Tafsīr Sūrah al-Kahf – part 3

Verses 9-15

Part 1 | Part 2 | Part 3

أَمْ حَسِبْتَ أَنَّ أَصْحَابَ الْكَهْفِ وَالرَّقِيمِ كَانُوا مِنْ آيَاتِنَا عَجَبًا ﴿٩﴾ إِذْ أَوَى الْفِتْيَةُ إِلَى الْكَهْفِ فَقَالُوا رَبَّنَا آتِنَا مِن لَّدُنكَ رَحْمَةً وَهَيِّئْ لَنَا مِنْ أَمْرِنَا رَشَدًا ﴿١٠﴾ فَضَرَبْنَا عَلَىٰ آذَانِهِمْ فِي الْكَهْفِ سِنِينَ عَدَدًا ﴿١١﴾ ثُمَّ بَعَثْنَاهُمْ لِنَعْلَمَ أَيُّ الْحِزْبَيْنِ أَحْصَىٰ لِمَا لَبِثُوا أَمَدًا

9) Or do you think that the Companions of the Cave and the Inscription were one of Our wonderful signs? When the youths took refuge in the cave and said, “Our Lord, grant us Your mercy, and provide a right course for us in our ordeal.” So, in that cave, We sealed their ears for a number of years.
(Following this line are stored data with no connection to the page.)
Lemma fg_bias_g_column (i k p : nat) :
  (i < n)%nat -> g_positions dx dy !! k = Some p ->
  Spec.entry (fg_bias f g) i p = Spec.entry g i k.
Proof.
  intros Hi Hk. unfold Spec.entry. rewrite fg_bias_row by done.
  rewrite !(nth_lookup _ _ 0).
  rewrite (put_lookup _ _ _ k); try done.
  - apply LayoutFacts.NoDup_g_positions.
  - eapply Forall_impl; [apply DetectorFacts.g_positions_bound|].
    cbn. intros q Hq. rewrite length_put. unfold Np.ones. by rewrite length_replicate.
  - rewrite DetectorFacts.length_g_positions. by apply (row_of_shape n).
Qed.

End Shapes.

End AugmentedFacts.

(** X8: for kernel matrices F (n x dx) and G (n x dy) with n >= 1, the matrix
    handed to the QR factorization has n rows and dx + dy + 1 columns; its
    column 0 is all ones, and column k of F, resp. of G, is found unchanged at
    its position. *)
Theorem X8_augmented_matrix_layout (f g : matrix) (n dx dy : nat) :
  (1 <= n)%nat -> Spec.has_shape n dx f -> Spec.has_shape n dy g ->
  Spec.has_shape n (dx + dy + 1) (KernelBasedHGR.fg_bias f g) /\
  forall i, (i < n)%nat ->
    Spec.entry (KernelBasedHGR.fg_bias f g) i 0 = 1 /\
    (forall k, (k < dx)%nat ->
       exists p, KernelBasedHGR.f_positions dx dy !! k = Some p /\
                 Spec.entry (KernelBasedHGR.fg_bias f g) i p = Spec.entry f i k) /\
    (forall k, (k < dy)%nat ->
       exists p, KernelBasedHGR.g_positions dx dy !! k = Some p /\
                 Spec.entry (KernelBasedHGR.fg_bias f g) i p = Spec.entry g i k).
Proof.
  intros Hn Hf Hg. split; [by apply AugmentedFacts.fg_bias_shape|].
  intros i Hi. split; [by apply (AugmentedFacts.fg_bias_bias_column f g n dx dy)|].
  split; intros k Hk.
  - destruct (lookup_lt_is_Some_2 (KernelBasedHGR.f_positions dx dy) k) as [p Hp].
    { by rewrite DetectorFacts.length_f_positions. }
    exists p. split; [done|].
    by apply (AugmentedFacts.fg_bias_f_column f g n dx dy).
  - destruct (lookup_lt_is_Some_2 (KernelBasedHGR.g_positions dx dy) k) as [p Hp].
    { by rewrite DetectorFacts.length_g_positions. }
    exists p. split; [done|].
    by apply (AugmentedFacts.fg_bias_g_column f g n dx dy).
Qed.

Lemma X8_augmented_matrix_layout_witness :
  Spec.has_shape 4 4 (KernelBasedHGR.fg_bias Examples.F_bits Examples.G_bits).
Proof.
  apply (X8_augmented_matrix_layout Examples.F_bits Examples.G_bits 4 1 2).
  - lia.
  - split; [reflexivity | repeat constructor].
  - split; [reflexivity | repeat constructor].
Defined.

(** ** Too few samples for the detector *)

Lemma length_diag_from (c : nat) (m : matrix) (k : nat) :
  Forall (fun row => length row = c) m ->
  length (Np.diag_from k m) = Nat.min (length m) (c - k).
Proof.
  intros Hrows. revert k. induction Hrows as [|row m Hrow _ IH]; intros k; [done|].
  cbn [Np.diag_from]. destruct (row !! k) as [x|] eqn:Hx.
  - apply lookup_lt_Some in Hx. cbn [length]. rewrite IH. lia.
  - apply lookup_ge_None in Hx. cbn [length]. lia.
Qed.

Lemma length_diag (n c : nat) (m : matrix) :
  Spec.has_shape n c m -> length (Np.diag m) = Nat.min n c.
Proof.
  intros [Hn Hrows]. unfold Np.diag. rewrite (length_diag_from c) by done.
  rewrite Hn. f_equal. lia.
Qed.

(** [v[idxs]] returns exactly when every index is in range; otherwise it
    raises IndexError. *)
Lemma gather_cases (r : vec) (idxs : list nat) :
  (Forall (fun i => (i < length r)%nat) idxs /\ exists rs, Np.gather r idxs = Ok rs) \/
  (Exists (fun i => (length r <= i)%nat) idxs /\ Np.gather r idxs = Raise IndexError).
Proof.
  induction idxs as [|i idxs IH].
  - left. split; [constructor | by exists []].
  - cbn [Np.gather]. destruct (r !! i) as [x|] eqn:Hx.
    + apply lookup_lt_Some in Hx.
      destruct IH as [[Hall [rs ->]] | [Hex ->]].
      * left. split; [by constructor | by exists (x :: rs)].
      * right. split; [by apply Exists_cons_tl | done].
    + apply lookup_ge_None in Hx. right. split; [by apply Exists_cons_hd | done].
Qed.

Module SampleFacts.
Import KernelBasedHGR.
Then We raised them up so that We might know which of the two parties was better able to calculate how long they had remained there.

There is a point about this story that is worthy of being stressed before we delve into it: it is about a group of young men. These young men were not scholars or mujahidun: they believed in one God, stood firm for that belief and Allāh praises them for being people of integrity. Allāh honoured these young people who stood up for their īmān in times of trial by immortalising their story in His book.

أَمْ حَسِبْتَ أَنَّ أَصْحَابَ الْكَهْفِ وَالرَّقِيمِ كَانُوا مِنْ آيَاتِنَا عَجَبًا

Or do you think that the Companions of the Cave and the Inscription were one of Our wonderful signs?

“Or do you” O Prophet “think that the Companions of the Cave and the Inscription were one of Our remarkable signs?” A remarkable sign it was, but not so astonishing in the scale of things when considering the might and greatness of Allāh, Most High. Many of His signs are far greater, such as the creation of the heavens and the earth, the alternation of night and day, the motion of the stars and planets. Indeed, one of the most remarkable of Allāh’s Signs is the Book, the Sunnah and wisdom that He gave the Messenger of Allāh.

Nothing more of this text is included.